Exercise details - Scan the records for "Fixpoint". Show the matching lines.

Dataset excerpts -
== Segment start ==

(* ===== verification/Uaccess.v ===== *)
(** Accesses of kernel code to the memory of the running process, byte by byte
    through its page tables.  The processor is in supervisor mode with write
    protection on: a load needs the page present, a store needs it writable. *)

From S2P Require Import Prelude Monad State Kalloc Sched Mmu Bytes.

(** The page and the offset in it that a virtual address designates. *)
Definition user_page (k : kernel) (va : Z) (write : bool) : option (Z * nat) :=
  p ← cpu_proc k;
  pr ← ptable k !! p;
  pte ← mmu_pte (pages k) (p_pgdir pr) va;
  if has_flag pte PTE_P && (negb write || has_flag pte PTE_W)
  then Some (P2V (PTE_ADDR pte), Z.to_nat (u32 va mod PGSIZE)) else None.

(** Byte [off] of a page, and the page with that byte replaced. *)
Definition page_byte (pg : gmap Z (list Z)) (a : Z) (off : nat) : option Z :=
  (fun w => u8 (Z.shiftr w (8 * Z.of_nat (off mod 4)%nat))) <$> page_word pg a (off / 4)%nat.
Definition set_byte (w b : Z) (i : nat) : Z := le_value (<[i := b]> (le_bytes 4 w)).
Definition set_page_byte (a : Z) (off : nat) (b : Z) (pg : gmap Z (list Z)) : gmap Z (list Z) :=
  alter (alter (fun w => set_byte w b (off mod 4)%nat) (off / 4)%nat) a pg.

Definition user_byte (k : kernel) (va : Z) : option Z :=
  user_page k va false ≫= fun x => page_byte (pages k) x.1 x.2.

Definition load_u8 (va : Z) : K Z := deref "page fault" (fun k => user_byte k va).
Definition store_u8 (va b : Z) : K unit :=
  x ← deref "page fault" (fun k => user_page k va true);
  deref "page fault" (fun k => page_byte (pages k) x.1 x.2);;
  modify (fun k => k <| pages ::= set_page_byte x.1 x.2 (u8 b) |>).

Fixpoint load_bytes (va : Z) (n : nat) : K (list Z) :=
  match n with
  | O => mret []
  | S n' => load_u8 va ≫= fun b => load_bytes (u32 (va + 1)) n' ≫= fun bs => mret (b :: bs)
  end.
Fixpoint store_bytes (va : Z) (bs : list Z) : K unit :=
  match bs with
  | [] => mret tt
  | b :: bs' => store_u8 va b ≫= fun _ => store_bytes (u32 (va + 1)) bs'
  end.

Definition load_u32 (va : Z) : K Z := bs ← load_bytes va 4; mret (le_value bs).
Definition store_u32 (va x : Z) : K unit := store_bytes va (le_bytes 4 x).

(** A buffer of the process holds the bytes. *)
Definition holds_bytes (k : kernel) (addr : Z) (bs : list Z) : Prop :=
  forall i b, bs !! i = Some b -> user_byte k (u32 (addr + Z.of_nat i)) = Some b.

(** Stores change the pages only, and the locks and the pipes do not matter to them. *)
Lemma store_u8_frame va b o k k1 :
  store_u8 va b o k = Ok tt o k1 ->
  exists pg, k1 = k <| pages := pg |> /\
    forall P L, store_u8 va b o (k <| pipes := P |> <| locks := L |>)
                = Ok tt o (k <| pipes := P |> <| locks := L |> <| pages := pg |>).
Proof.
  unfold store_u8. intros (x & o1 & k2 & H1 & H2)%bind_ok_inv.
  unfold deref in H1. destruct (user_page k va true) as [y|] eqn:E1; [|done]. injection H1 as -> -> ->.
  apply bind_ok_inv in H2 as (c & o2 & k3 & H2 & H3). unfold deref in H2.
  destruct (page_byte (pages k2) x.1 x.2) as [z|] eqn:E2; [|done]. injection H2 as -> -> ->.
  injection H3 as <-. eexists. split; [reflexivity|]. intros P L.
  erewrite bind_ok by (by apply deref_some). erewrite bind_ok by (apply deref_some; rsimpl; done). done.
Qed.

Lemma store_u8_oracle va b o k r o' k1 : store_u8 va b o k = Ok r o' k1 -> o' = o.
Proof.
  unfold store_u8. intros (x & o1 & k2 & H1 & H2)%bind_ok_inv.
  unfold deref in H1. destruct (user_page k va true); [|done]. injection H1 as -> -> ->.
  apply bind_ok_inv in H2 as (c & o2 & k3 & H2 & H3). unfold deref in H2.
  destruct (page_byte _ _ _); [|done]. injection H2 as -> -> ->. by injection H3.
Qed.

Lemma store_bytes_cons va b bs o k k1 :
  store_bytes va (b :: bs) o k = Ok tt o k1 ->
  exists k2, store_u8 va b o k = Ok tt o k2 /\ store_bytes (u32 (va + 1)) bs o k2 = Ok tt o k1.
Proof.
  cbn [store_bytes]. intros ([] & o1 & k2 & H1 & H2)%bind_ok_inv.
  pose proof (store_u8_oracle _ _ _ _ _ _ _ H1) as ->. eauto.
Qed.

Lemma store_bytes_pages va bs o k k1 : store_bytes va bs o k = Ok tt o k1 -> exists pg, k1 = k <| pages := pg |>.
Proof.
  revert va k. induction bs as [|b bs IH]; intros va k Hs.
  - injection Hs as <-. exists (pages k). by destruct k.
  - destruct (store_bytes_cons _ _ _ _ _ _ Hs) as (k2 & Hs1 & Hs2).
    destruct (store_u8_frame _ _ _ _ _ Hs1) as (pg & -> & _).
    destruct (IH _ _ Hs2) as [pg' ->]. exists pg'. by destruct k.
Qed.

== Segment end ==

Worked solution -
Fixpoint load_bytes (va : Z) (n : nat) : K (list Z) :=
Fixpoint store_bytes (va : Z) (bs : list Z) : K unit :=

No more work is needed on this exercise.